The Sentence is the first novel I have read so far that is a true novel of Covid and the unrest our country has been reckoning with for the past two years. Louise Penny’s latest Inspector Gamache novel takes place in a still not-yet-achieved post-pandemic world and is influenced heavily by the events of the last few years, but because it takes place in the future, I would argue it is not truly a “story of the plague,” the plague of both the actual coronavirus and of police violence rocking our communities. The Sentence, on the other hand, very much is, mostly taking place between All Saints Day 2019 and All Saints Day 2020. It was a bit jarring at first to realize that this book is the first true piece of Covid literature I have read, as I hadn’t really processed that that’s what it was when I first heard about it. Erdrich skillfully and empathetically explores the experience of those first six months of Covid: the fear of getting sick, the isolation, the panic-buying and wiping down of everything that comes into the house, and the daily risk calculations people made to figure out surviving work and life beyond the virus. Layered on top of that is the horror of George Floyd’s murder gripping the wider Twin Cities (and the country) and how those daily risk calculations shift to make room for action and activism. By setting the novel in Minneapolis’s Indigenous community, Erdrich allows her readers insight into a community’s response to the pandemic and the unrest in their home while also shedding light on her own personal experience as a member of that same Indigenous community and owner of the real Birchbark Books (deemed essential during the pandemic). I didn’t even make this connection at first, but Erdrich literally writes herself into the book. The fictional bookstore owner is also an author named Louise who is on a book tour when the pandemic starts. By centering the story so close to her own individual and communal experience, Erdrich does what all the best authors do: she creates immediacy, connection, and empathy in her readers by making the historic real and personal and shared in the here and now.

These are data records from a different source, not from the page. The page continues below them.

Lemma step_while_stopping (m : Manager) (ev : Event) :
  Inv m -> stopping m = true -> isStart ev = false ->
  stopping (fst (step m ev)) = true /\ schedulesNothing (ev, snd (step m ev)).
Proof.
  intros H Hst Hev. unfold schedulesNothing.
  destruct ev as [b s env| | |k|k|t env]; try discriminate Hev; cbn [step fst snd].
  - destruct (startResumes_Inv m H) as [_ Hs]. split; [congruence|].
    unfold startResumes, startAfterWait. destruct (startsResuming m); [reflexivity|].
    apply startX11vnc_schedules_nothing.
  - destruct (stop_Inv m H) as (_ & Hs & _). split; [exact Hs|].
    rewrite stop_effects, !filter_app.
    assert (filter setsRestartTimer
              (map (fun e : Kind * nat => ClearTimeout (snd e)) (restartTimers m))
            = []) as ->
        by (induction (restartTimers m) as [|e l IHl]; simpl; auto).
    destruct (x11vnc m); destruct (xvfb m); reflexivity.
  - unfold scheduleRestart. rewrite Hst. simpl. split; [exact Hst | reflexivity].
  - unfold onExit. destruct k; simpl; rewrite Hst; simpl; rewrite ?Hst;
      (split; reflexivity).
  - destruct (bodyOf t (pendingTimers m)) as [[k| |s|]|]; simpl.
    + unfold onRestartTimer. simpl. rewrite Hst. simpl. rewrite ?Hst. auto.
    + unfold onFollowUpTimer. simpl. rewrite Hst. simpl. rewrite ?Hst. auto.
    + set (m1 := mkManager _ _ _ _ (clearTimer t (pendingTimers m)) _ _ _).
      unfold onDisplayPoll, startAfterWait.
      pose proof (waitTurn_schedules_nothing s env m1) as Hw.
      assert (stopping (fst (fst (waitTurn s env m1))) = true) as Hs1.
      { unfold waitTurn. destruct (nowMs env - s <? 5000); [|exact Hst].
        destruct (lockExists env); exact Hst. }
      destruct (waitTurn s env m1) as [[m2 e2] returned]. simpl in Hw, Hs1.
      destruct returned; simpl; [|auto].
      pose proof (startX11vnc_schedules_nothing m2) as Hx.
      assert (stopping (fst (startX11vnc m2)) = true) as Hs2
          by (unfold startX11vnc; destruct (x11vnc m2); exact Hs1).
      destruct (startX11vnc m2) as [m3 e3]. simpl in *.
      rewrite filter_app, Hw, Hx. auto.
    + unfold onDisplaySettle, startAfterWait, startX11vnc. simpl.
      destruct (x11vnc m); simpl; auto.
    + auto.
Qed.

The Sentence is remarkable: a statement on unthinkable events that became real, a sharing of individual and communal trauma and resilience, a love letter to books and to those who sell them and read them, and a exploration of where and how we, individually and collectively, go from here. It is about the importance of finding hope and joy in the darkness. You have to be ready for The Sentence. There is not a reader on this planet who was not impacted by the events informing the story, and it might be hard for some. However, it is absolutely worth the ride, and honestly, I think that everyone should read it.